Khashoggi as correspondent had travelled to hot spots

Manama: Jamal Khashoggi, the Saudi journalist who was killed on October 2 in Istanbul, was born in Madinah in western Saudi Arabia in 1958.

According to his biography, his father Mohammad Khashoggi was of Turkish origin and married a Saudi woman.


His elementary and high school education was in Saudi Arabia, but his university studies were at Indiana State University, US, from which he graduated in 1982 with a degree in business administration.

He worked initially as the regional manager of Tihama Bookstores before he began reporting for Saudi media, including Saudi Gazette, Al Sharq Al Awsat, Al Majallah and Al Muslimoon.
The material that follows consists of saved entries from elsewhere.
(** *** The points a search considers *)

Lemma candidates_perm (s : Seg) filter (l : list PointOffsetType) :
  seg_wf s → NoDup l → (∀ i, i ∈ l ↔ passes s filter i) →
  omap (external_id (seg_id_tracker s)) l ≡ₚ page s None None filter.
Proof using.
  intros Hwf Hnd Hin. destruct (iter_points_le s Hwf) as [_ Hnd']. apply NoDup_Permutation.
  - apply NoDup_omap; [|done]. intros i j e Hi Hj. apply internal_external in Hi, Hj; [congruence|apply Hwf..].
  - by apply NoDup_filter.
  - intros e. unfold page. cbn [take_limit]. rewrite list_elem_of_omap, list_elem_of_filter, elem_of_iter_points by done.
    cbn [from_offset andb]. unfold point_matches. split.
    + intros (i & Hi & He). apply Hin in Hi as [_ Hc]. rewrite He in Hc.
      apply internal_external in He; [|apply Hwf]. rewrite (abs_point_Some s e i He). destruct filter; eauto.
    + intros [Hm [i Hi]]. exists i. pose proof (core_external _ _ _ _ _ _ Hwf Hi) as He. split; [|done].
      apply Hin. split; [eauto|]. rewrite He. rewrite (abs_point_Some s e i Hi) in Hm. by destruct filter.
Qed.

Lemma filter_live_id (s : Seg) filter (l : list PointOffsetType) :
  (∀ i, i ∈ l → passes s filter i) → base.filter (λ i, is_Some (external_id (seg_id_tracker s) i)) l = l.
Proof using. intros Hl. apply list_filter_all. intros i Hi. by apply Hl. Qed.

(** The offsets a search scores. *)
Definition candidates (s : Seg) (vd : VectorData PlainIndex VS) (filter : option Filter) : list PointOffsetType :=
  match filter with
  | Some f => match (pi_query_points (Num:=Num) (seg_id_tracker s) f (seg_payload_index s)).1 with Ok l => l | _ => [] end
  | None => base.filter (λ i, is_Some (external_id (seg_id_tracker s) i)) (seq 0 (total_vector_count (vd_storage vd)))
  end.

Lemma candidates_spec (s : Seg) name cfg vd filter :
  seg_wf s → seg_cfgs s !! name = Some cfg → seg_vector_data s !! name = Some vd →
  map_or true pi_filter_ok filter = true →
  NoDup (candidates s vd filter) ∧ ∀ i, i ∈ candidates s vd filter ↔ passes s filter i.
Proof using.
  intros Hwf Hcfg Hvd Hok. unfold candidates. destruct filter as [f|].
  - destruct (pi_query_spec (seg_id_tracker s) (seg_payload_index s) f) as (l & Hq & Hnd & Hin);
      [apply Hwf..|done|apply Hwf|]. by rewrite Hq.
  - destruct (storage_ok s name cfg vd Hwf Hcfg Hvd) as (_ & _ & _ & Hmax & Hlive). split; [apply NoDup_filter, NoDup_seq|].
    intros i. unfold passes. rewrite list_elem_of_filter, elem_of_seq. cbn. split; [by intros [? _]|].
    intros [Hi _]. split; [done|]. destruct (Hlive i Hi). lia.
Qed.

(** The index scores the candidates and keeps the best. *)
Lemma plain_search_batch (s : Seg) name cfg vd queries filter top (params : option SP) :
  seg_wf s → seg_cfgs s !! name = Some cfg → seg_vector_data s !! name = Some vd →
  map_or true pi_filter_ok filter = true →
  vi_search (seg_id_tracker s) (vd_storage vd) (seg_payload_index s) (vd_index vd) queries filter top params =
    res_map (λ query, peek_top_largest_iterable scored_leb (scored_offset cfg vd query <$> candidates s vd filter) top) queries.
Proof using.
  intros Hwf Hcfg Hvd Hok. unfold vi_search, plain_index, plain_search. pose proof (candidates_spec s name cfg vd filter Hwf Hcfg Hvd Hok) as [Hnd Hin].
  destruct filter as [f|].
  - destruct (pi_query_spec (seg_id_tracker s) (seg_payload_index s) f) as (l & Hq & _); [apply Hwf..|done|apply Hwf|].
    unfold candidates in *. rewrite Hq in *. cbn [mbind result_bind]. apply res_map_ext. intros query.
    unfold peek_top_iter. rewrite (score_all_live s name cfg vd) by done.
    rewrite (filter_live_id s (Some f)) by (intros; by apply Hin). done.
  - destruct (storage_ok s name cfg vd Hwf Hcfg Hvd) as (_ & _ & _ & Hmax & _). apply res_map_ext. intros query.
    unfold peek_top_all. cbn [rs_points_count new_raw_scorer]. rewrite (score_all_live s name cfg vd), as_u32_small by done. done.
Qed.

Lemma plain_search_candidates (s : Seg) name cfg vd query filter top (params : option SP) :
  seg_wf s → seg_cfgs s !! name = Some cfg → seg_vector_data s !! name = Some vd →
  map_or true pi_filter_ok filter = true →
  ∃ l kept, NoDup l ∧ (∀ i, i ∈ l ↔ passes s filter i) ∧
    peek_top_largest_iterable scored_leb (scored_offset cfg vd query <$> l) top = Ok (E:=OperationError) kept ∧
    vi_search (seg_id_tracker s) (vd_storage vd) (seg_payload_index s) (vd_index vd) [query] filter top params =
      Ok [kept].
Proof using.
  intros Hwf Hcfg Hvd Hok. destruct (candidates_spec s name cfg vd filter Hwf Hcfg Hvd Hok) as [Hnd Hin].
  destruct (peek_top_largest_selects scored_leb scored_leb_total scored_leb_trans (E:=OperationError)
    (scored_offset cfg vd query <$> candidates s vd filter) top) as (kept & Hk & _).
  exists (candidates s vd filter), kept. split_and!; [done..|]. rewrite (plain_search_batch s name cfg) by done.
  cbn [res_map]. by rewrite Hk.
Qed.

(** *** The results *)

Definition result_point (s : Seg) (with_payload : WithPayload) (scored : ScoredPointOffset) : ScoredPoint Num :=
  let t := seg_id_tracker s in let i := spo_idx scored in
  mkScoredPoint (default (NumId 0) (external_id t i)) (default 0%N (internal_version t i)) (spo_score scored)
    (let payload := default ∅ (pi_stored (seg_payload_index s) i) in
     if enable with_payload
     then Some (match payload_selector with_payload with Some sel => selector_process sel payload | None => payload end)
     else None) None.

Lemma process_live (s : Seg) with_payload l :
  seg_wf s → (∀ x, x ∈ l → is_Some (external_id (seg_id_tracker s) (spo_idx x))) →
  process_search_result display_id s l with_payload (WVBool false) = Ok (result_point s with_payload <$> l).
Proof using.
  intros Hwf Hl. unfold process_search_result.
  assert (omap (λ scored, (λ id, (id, scored)) <$> external_id (seg_id_tracker s) (spo_idx scored)) l =
    (λ x, (default (NumId 0) (external_id (seg_id_tracker s) (spo_idx x)), x)) <$> l) as ->.
  { induction l as [|x l IH]; [done|]. cbn. destruct (Hl x) as [e He]; [left|]. rewrite He. cbn. f_equal.
    apply IH. intros y Hy. apply Hl. by right. }
  rewrite (res_map_Ok _ (λ p, result_point s with_payload p.2)).
  { f_equal. rewrite <-list_fmap_compose. done. }
  intros [e x] (y & [= -> ->] & Hy)%list_elem_of_fmap. unfold process_scored, result_point. cbn [fst snd].
  destruct (cw_versions _ _ _ _ Hwf (spo_idx y) (Hl y Hy)) as [v Hv]. rewrite Hv.
  unfold payload_by_offset. rewrite (pi_payload_spec _ _ (cw_index _ _ _ _ Hwf)).
  by destruct (enable with_payload).
Qed.

(** The score of a point for a query. *)
Definition point_score (s : Seg) (name : string) (d : Distance) (query : VectorType) (e : PointIdType) : ScoreType :=
  distance_similarity d (processed_vector d query)
    (default [] (abs_point s e ≫= λ pt, pt_vectors pt !! name)).

Definition shown_payload (with_payload : WithPayload) (pt : Point Num) : option (Payload Num) :=
  let payload := default ∅ (pt_payload pt) in
  if enable with_payload
  then Some (match payload_selector with_payload with Some sel => selector_process sel payload | None => payload end)
  else None.

Lemma point_score_offset (s : Seg) name cfg vd query e i :
  seg_vector_data s !! name = Some vd → internal_id (seg_id_tracker s) e = Some i →
  point_score s name (vdc_distance cfg) query e = offset_score cfg vd query i.
Proof using.
  intros Hvd He. unfold point_score, offset_score. rewrite (abs_point_Some s e i He). cbn.
  unfold offset_vectors. by rewrite lookup_omap, Hvd.
Qed.

(** What a request for vectors shows of the vectors of a point. *)
Definition shows_vectors (with_vector : WithVector) (vs : gmap string VectorType) (shown : option VectorStruct) : Prop :=
  match with_vector with
  | WVBool false => shown = None
  | WVBool true => ∃ v, shown = Some v ∧ tm_view (vector_struct_into_all_vectors v) = vs
  | WVSelector names => ∃ v, shown = Some v ∧ tm_view (vector_struct_into_all_vectors v) = base.filter (λ kv, kv.1 ∈ names) vs
  end.

(** The names it asks for are those of vectors. *)
Definition vectors_exist {A} (with_vector : WithVector) (vs : gmap string A) : Prop :=
  match with_vector with WVBool _ => True | WVSelector names => ∀ name, name ∈ names → is_Some (vs !! name) end.

(** What a result says of its point. *)
Definition result_ok (s : Seg) name d query with_payload with_vector (p : ScoredPoint Num) : Prop :=
  ∃ pt, abs_point s (sp_id p) = Some pt ∧ sp_version p = pt_version pt ∧
    sp_score p = point_score s name d query (sp_id p) ∧ sp_payload p = shown_payload with_payload pt ∧
    shows_vectors with_vector (pt_vectors pt) (sp_vector p).

Definition set_vector (v : option VectorStruct) (p : ScoredPoint Num) : ScoredPoint Num :=
  mkScoredPoint (sp_id p) (sp_version p) (sp_score p) (sp_payload p) v.

Lemma vectors_of_live (s : Seg) with_vector i :
  seg_wf s → is_Some (external_id (seg_id_tracker s) i) → vectors_exist with_vector (seg_cfgs s) →
  ∃ v, match with_vector with
       | WVBool false => Ok None
       | WVBool true => vs ← all_vectors_by_offset s i; v ← vector_struct_from vs; Ok (Some v)
       | WVSelector vectors =>
           vs ← res_fold (λ vector_name result,
                  vector_opt ← vector_by_offset s vector_name i;
                  match vector_opt with
                  | None => Err (service_error "Vector {vector_name} not found at offset {point_offset}")
                  | Some vector => Ok (nv_insert vector_name vector result)
                  end) vectors [];
           v ← vector_struct_from vs; Ok (Some v)
       end = Ok v ∧ shows_vectors with_vector (offset_vectors (seg_vector_data s) i) v.
Proof using.
  intros Hwf Hi Hex. assert (∀ name vd, seg_vector_data s !! name = Some vd →
    ∃ v, get_vector (vd_storage vd) i = Ok v ∧ offset_vectors (seg_vector_data s) i !! name = Some v) as Hvec.
  { intros name vd Hd. destruct (core_live_vector _ _ _ _ _ _ i Hwf Hd Hi) as (cfg & v & _ & Hv & _).
    exists v. split; [done|]. unfold offset_vectors. rewrite lookup_omap, Hd. cbn. by rewrite Hv. }
  destruct with_vector as [[]|names]; [| |].
  - destruct (nv_collect_by fst (λ nd, get_vector (vd_storage nd.2) i) (offset_vectors (seg_vector_data s) i)
      (map_to_list (seg_vector_data s)) []) as (vs & Hvs & Hnd & Hview).
    { intros [name vd] Hd%elem_of_map_to_list. by apply Hvec. }
    unfold all_vectors_by_offset. rewrite Hvs. cbn [mbind result_bind].
    destruct (vector_struct_from_view vs) as (v & -> & _ & Hv); [apply Hnd; constructor|]. exists (Some v). split; [done|].
    exists v. split; [done|]. rewrite Hv. apply map_eq. intros name. rewrite Hview. unfold offset_vectors at 1 2. rewrite lookup_omap.
    destruct (decide (name ∈ _)) as [_|Hn]; [done|]. destruct (seg_vector_data s !! name) as [vd|] eqn:Hd; [|done].
    destruct Hn. apply list_elem_of_fmap. exists (name, vd). split; [done|]. by apply elem_of_map_to_list.
  - by exists None.
  - set (f := λ name, vector_opt ← vector_by_offset s name i;
      match vector_opt with
      | None => Err (service_error "Vector {vector_name} not found at offset {point_offset}")
      | Some vector => Ok vector
      end : OperationResult VectorType).
    destruct (collected_shown f (offset_vectors (seg_vector_data s) i) names) as (vs & v & Hvs & Hfrom & Hshow).
    { intros name Hn. destruct (Hex name Hn) as [cfg Hc]. destruct (proj1 (core_names _ _ _ _ name Hwf)) as [vd Hd]; [eauto|].
      destruct (Hvec name vd Hd) as (v & Hv & Ho). exists v. split; [|done]. unfold f, vector_by_offset, check_vector_name, map_get.
      unfold seg_cfgs in Hc. rewrite Hc, Hd. cbn. rewrite (proj2 (is_deleted_external _ i (cw_tracker _ _ _ _ Hwf))) by done. cbn. by rewrite Hv. }
    exists (Some v). split; [|by exists v].
    erewrite res_fold_ext; [rewrite Hvs; cbn [mbind result_bind]; by rewrite Hfrom|].
    intros name acc. unfold f. destruct (vector_by_offset s name i) as [[w|]|e|]; done.
Qed.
From 1991 to 1999, he was a foreign correspondent in Afghanistan, Algeria, Kuwait, Sudan, and in the Middle East. There were reports that he had links with intelligence agencies during this period.

Khashoggi was appointed a deputy editor-in-chief of Arab News and served in the post from 1999 to 2003.

He later was appointed editor-in-chief of Al Watan, but was sacked after a short period.

He then went to London and afterwards to the US where he worked as a media assistant to the Saudi ambassador.

In 2007, he returned to Al Watan as its editor-in-chief, but resigned in 2010. In 2015, he was appointed as the head of the yet-to-be launched pan-Arab television station Al Arab, backed by Saudi billionaire Prince Al Waleed Bin Talal and partnered with US financial news channel Bloomberg Television.

However, the station was taken off the air within hours of its first broadcast after it waded into controversy.

Khashoggi was banned from writing in Saudi Arabia in 2006 after he criticised incoming US President Donald Trump and described his stance on the Middle East as “contradictory”.

Khashoggi relocated to the US in June 2017 and began writing for The Washington Post in September 2017.